Bref, autant d'avantages qui poussent les USA à tout faire et à n'importe quel prix pour conserver ce pays dans leur giron militaro-industriel et surtout l'empêcher de se rapprocher de la Russie.

Le risque d'un coup d'état en Turquie était connu, en décembre Moscou avait été informé de la probabilité d'une opération de la CIA en Turquie pour remplacer l'ingérable Erdogan par le fidèle Gülen. J'avoue qu'à l'époque, en pleine crise de Sukhoi 24, je n'avais pas accordé une attention sérieuse à cet article, mais qui aujourd'hui revient au premier plan des analyses en cours.
Par ailleurs Mujtahib une source bien informée au sein de la famille royale saoudienne a déclaré que "le Prince héritier saoudien et le ministre  de la Défense Mohammad bin Salman avaient été informés du coup d'Etat militaire en Turquie" par les services étasuniens.
Enfin si on rajoute à ceci d'autres faits convergents comme celui de la décision prise par Paris 2 jours avant le putsch, de "fermer son ambassade à Ankara jusqu'à nouvel ordre pour des raisons de sécurité", nous sommes en droit de nous poser des questions sur cette connaissance du danger et l'éventuelle complicité occidentale qu'elle suppose...


Ce que l'on observe 

Depuis les déclarations officielles de bonne conscience ralliant le 16 juillet la condamnation du coup de force au lendemain du coup d'état, les représentations occidentales, assez discrètes dans ce dossier brûlant, ont laissé la place à leur propagande qui depuis se lâche jusqu'à la pâmoison contre... le Président Erdogan, victime du Putsch et qui est accusé d'islamiser son régime en menant en réaction une épuration (mais qui ne le ferait pas ?) au sein de l'opposition et de vouloir rétablir la peine de mort pour punir les auteurs du putsch. 
Et ces chiens de garde médiatiques qui ferment les yeux sur la charia des royaumes pétroliers du Golfe et sont les premiers à hurler au complotisme lorsque quelqu'un critique le système qu'ils défendent vont même jusqu'à soupçonner Erdogan d'avoir lui même organiser ce coup débat sanglant pour justifier une épuration anti démocratique...

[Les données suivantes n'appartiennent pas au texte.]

(** * ENC28J60 SPI Ethernet driver (stm32-enc28j60): model and properties

    A shallow embedding of [enc28j60.c] / [enc28j60.h].  The driver talks to
    the chip through the STM32 HAL (one-byte SPI exchanges, two GPIO lines,
    the millisecond tick) and two helpers of the author's [utils] library
    ([sleep_ms], the periodic timer).  None of these is part of the
    repository, so they are the fields of the class [Platform]; the driver is
    written once, against that interface, in a state monad whose state is
    the device handle, the platform state and the log of every call the
    driver made to the platform.

    The model is the build without [ENC28J60_DEBUG]: [ENC28J60_DEBUG_OUT]
    expands to nothing and its arguments are never evaluated. *)

From Stdlib Require Import ZArith List Bool Lia.
Import ListNotations.
Local Open Scope Z_scope.

(** ** Machine integers *)

(** [uint8_t], [uint16_t] and [uint32_t] values are numbers in [Z] reduced
    modulo the width; [int] is 32 bits wide on the target (two's complement
    wrap-around written out). *)
Definition u8 (z : Z) : Z := z mod 256.
Definition u16 (z : Z) : Z := z mod 65536.
Definition u32 (z : Z) : Z := z mod 4294967296.
Definition INT_MAX : Z := 2147483647.
Definition INT_MIN : Z := -2147483648.
Definition s32 (z : Z) : Z := (z + 2147483648) mod 4294967296 - 2147483648.

(** ** Register map and constants ([enc28j60.c], lines 17-99) *)

Definition EIE : Z := 0x1b.
Definition EIR : Z := 0x1c.
Definition ESTAT : Z := 0x1d.
Definition ECON2 : Z := 0x1e.
Definition ECON1 : Z := 0x1f.

Definition ESTAT_CLKRDY : Z := 0x01.
Definition ESTAT_TXABRT : Z := 0x02.

Definition ECON1_RXEN : Z := 0x04.
Definition ECON1_TXRTS : Z := 0x08.

Definition ECON2_AUTOINC : Z := 0x80.
Definition ECON2_PKTDEC : Z := 0x40.

Definition EIR_TXIF : Z := 0x08.

Definition ERXTX_BANK : Z := 0x00.

Definition ERDPTL : Z := 0x00.
Definition ERDPTH : Z := 0x01.
Definition EWRPTL : Z := 0x02.
Definition EWRPTH : Z := 0x03.
Definition ETXSTL : Z := 0x04.
Definition ETXSTH : Z := 0x05.
Definition ETXNDL : Z := 0x06.
Definition ETXNDH : Z := 0x07.
Definition ERXSTL : Z := 0x08.
Definition ERXSTH : Z := 0x09.
Definition ERXNDL : Z := 0x0a.
Definition ERXNDH : Z := 0x0b.
Definition ERXRDPTL : Z := 0x0c.
Definition ERXRDPTH : Z := 0x0d.

Definition RX_BUF_START : Z := 0x0000.
Definition RX_BUF_END : Z := 0x0fff.

Definition TX_BUF_START : Z := 0x1200.

Definition MACONX_BANK : Z := 0x02.

Definition MACON1 : Z := 0x00.
Definition MACON3 : Z := 0x02.
Definition MACON4 : Z := 0x03.
Definition MABBIPG : Z := 0x04.
Definition MAIPGL : Z := 0x06.
Definition MAIPGH : Z := 0x07.
Definition MAMXFLL : Z := 0x0a.
Definition MAMXFLH : Z := 0x0b.

Definition MACON1_TXPAUS : Z := 0x08.
Definition MACON1_RXPAUS : Z := 0x04.
Definition MACON1_MARXEN : Z := 0x01.

Definition MACON3_PADCFG_FULL : Z := 0xe0.
Definition MACON3_TXCRCEN : Z := 0x10.
Definition MACON3_FRMLNEN : Z := 0x02.
Definition MACON3_FULDPX : Z := 0x01.

Definition MAX_MAC_LENGTH : Z := 1518.

Definition MAADRX_BANK : Z := 0x03.
Definition MAADR1 : Z := 0x04.
Definition MAADR2 : Z := 0x05.
Definition MAADR3 : Z := 0x02.
Definition MAADR4 : Z := 0x03.
Definition MAADR5 : Z := 0x00.
Definition MAADR6 : Z := 0x01.
Definition MISTAT : Z := 0x0a.
Definition EREVID : Z := 0x12.

Definition EPKTCNT_BANK : Z := 0x01.
Definition ERXFCON : Z := 0x18.
Definition EPKTCNT : Z := 0x19.

Definition ERXFCON_UCEN : Z := 0x80.
Definition ERXFCON_ANDOR : Z := 0x40.
Definition ERXFCON_CRCEN : Z := 0x20.
Definition ERXFCON_PMEM : Z := 0x10.
Definition ERXFCON_HTEN : Z := 0x04.
Definition ERXFCON_MCEN : Z := 0x02.
Definition ERXFCON_BCEN : Z := 0x01.

Definition HAL_OK : Z := 0.

(** ** The platform the driver is linked against *)

Inductive GPIO_PinState := GPIO_PIN_RESET | GPIO_PIN_SET.

(** What the driver needs from outside the repository.  [HW] is the state
    of everything behind the HAL (the chip, the bus, the clock); every call
    takes it and hands it back, so a platform is a deterministic machine the
    driver steps.  [HAL_SPI_TransmitReceive] is the one-byte exchange the
    driver performs (its status result is ignored by the driver; the byte
    is whatever ends up in [rx[0]]). *)
Class Platform := {
  HW : Type;
  PeriodicTimer : Type;
  HAL_SPI_TransmitReceive : Z -> Z -> HW -> Z * HW;
  HAL_GPIO_WritePin : Z -> Z -> GPIO_PinState -> HW -> HW;
  HAL_GetTick : HW -> Z * HW;
  sleep_ms : Z -> HW -> HW;
  periodicTimer_setup : PeriodicTimer -> Z -> HW -> PeriodicTimer * HW;
  periodicTimer_hasElapsed : PeriodicTimer -> HW -> bool * PeriodicTimer * HW
}.

(** One entry per call of a leaf routine of the driver, in program order. *)
Inductive Event :=
| EvSpiAssert
| EvSpiDeassert
| EvSpiTx (tx rx : Z)
| EvResetAssert
| EvResetDeassert
| EvSleep (ms : Z)
| EvGetTick (t : Z).

Section Driver.
Context {P : Platform}.

(** ** The device handle ([enc28j60.h]) *)

Record ENC28J60 := {
  spi : Z;
  macAddress : list Z;
  csPort : Z;
  csPin : Z;
  resetPort : Z;
  resetPin : Z;
  bank : Z;
  receivedPackets : Z;
  sentPackets : Z;
  watchDogTimer : PeriodicTimer
}.

Definition set_bank (b : Z) (e : ENC28J60) : ENC28J60 :=
  {| spi := spi e; macAddress := macAddress e; csPort := csPort e;
     csPin := csPin e; resetPort := resetPort e; resetPin := resetPin e;
     bank := b; receivedPackets := receivedPackets e;
     sentPackets := sentPackets e; watchDogTimer := watchDogTimer e |}.

Definition set_receivedPackets (n : Z) (e : ENC28J60) : ENC28J60 :=
  {| spi := spi e; macAddress := macAddress e; csPort := csPort e;
     csPin := csPin e; resetPort := resetPort e; resetPin := resetPin e;
     bank := bank e; receivedPackets := n;
     sentPackets := sentPackets e; watchDogTimer := watchDogTimer e |}.

Definition set_sentPackets (n : Z) (e : ENC28J60) : ENC28J60 :=
  {| spi := spi e; macAddress := macAddress e; csPort := csPort e;
     csPin := csPin e; resetPort := resetPort e; resetPin := resetPin e;
     bank := bank e; receivedPackets := receivedPackets e;
     sentPackets := n; watchDogTimer := watchDogTimer e |}.

Definition set_watchDogTimer (t : PeriodicTimer) (e : ENC28J60) : ENC28J60 :=
  {| spi := spi e; macAddress := macAddress e; csPort := csPort e;
     csPin := csPin e; resetPort := resetPort e; resetPin := resetPin e;
     bank := bank e; receivedPackets := receivedPackets e;
     sentPackets := sentPackets e; watchDogTimer := t |}.

(** ** Program state and the monad of driver routines *)

Record World := {
  dev : ENC28J60;
  hw : HW;
  log : list Event
}.

(** A routine either returns a value and a new state, or runs out of the
    iteration budget of one of its polling loops ([None]). *)
Definition M (A : Type) : Type := World -> option (A * World).

Definition ret {A} (a : A) : M A := fun w => Some (a, w).

Definition bind {A B} (m : M A) (f : A -> M B) : M B :=
  fun w => match m w with
           | Some (a, w') => f a w'
           | None => None
           end.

Tout cela cela prête à sourire et surtout nous invite à chercher d'autres raisons que des inquiétudes droitdelhommistes pour expliquer ce retournement de l'attitude occidentale vis à vis d'un sultan ottoman à qui on voulait ouvrir encore les portes de l'Union Européenne il y a peu.

Ce qui a semblé irrité au plus haut point l'Oncle Sam ce sont bien les rapprochements entre Ankara et Moscou, que la guerre en Syrie avait gelé, mais que la diplomatie russe à force de patience et d'arguments a réussi à débloquer, jouant il est vrai sur une politique versatile et ambitieuse menée par Erdogan.

Ce dernier en effet depuis son arrivée au pouvoir ne cesse de changer de cap, laïc évoluant vers un régime islamique, un jour contre un autre jour avec les Frères musulmans, soutenant l'opposition syrienne avant de la lâcher plus tard etc... Seul son alignement à la politique atlantiste et aux USA, qui l'avaient aidé a fonder l'AKP son parti politique était une constante de son évolution politique... jusqu'à aujourd'hui !

Ankara, à cause de son suivisme atlantiste initial, a été dans la guerre en Syrie le dindon de la farce d'une politique occidentale complice de la nébuleuse terroriste en Syrie jusqu'à ce que cette dernière échappe au contrôle de son créateur étasunien. Le gouvernement turc qui s’apprêtait en novembre a rompre ses relations avec les groupes islamistes en Syrie a probablement été pris en otage par une crise majeure avec Moscou suite à l'attaque du sukhoi 24 russe décidé par une partie de son état major, affidé à la CIA.

Les arrestations au sein de l'appareil militaire turc et l'enquête en cours vont confirmer rapidement quels liens unissent les putschistes et leurs commanditaires politiques avec les officines étasuniennes que sont la CIA et l'OTAN, très présentes en Turquie, et quels rôles ont elles joué dans ce coup d'état.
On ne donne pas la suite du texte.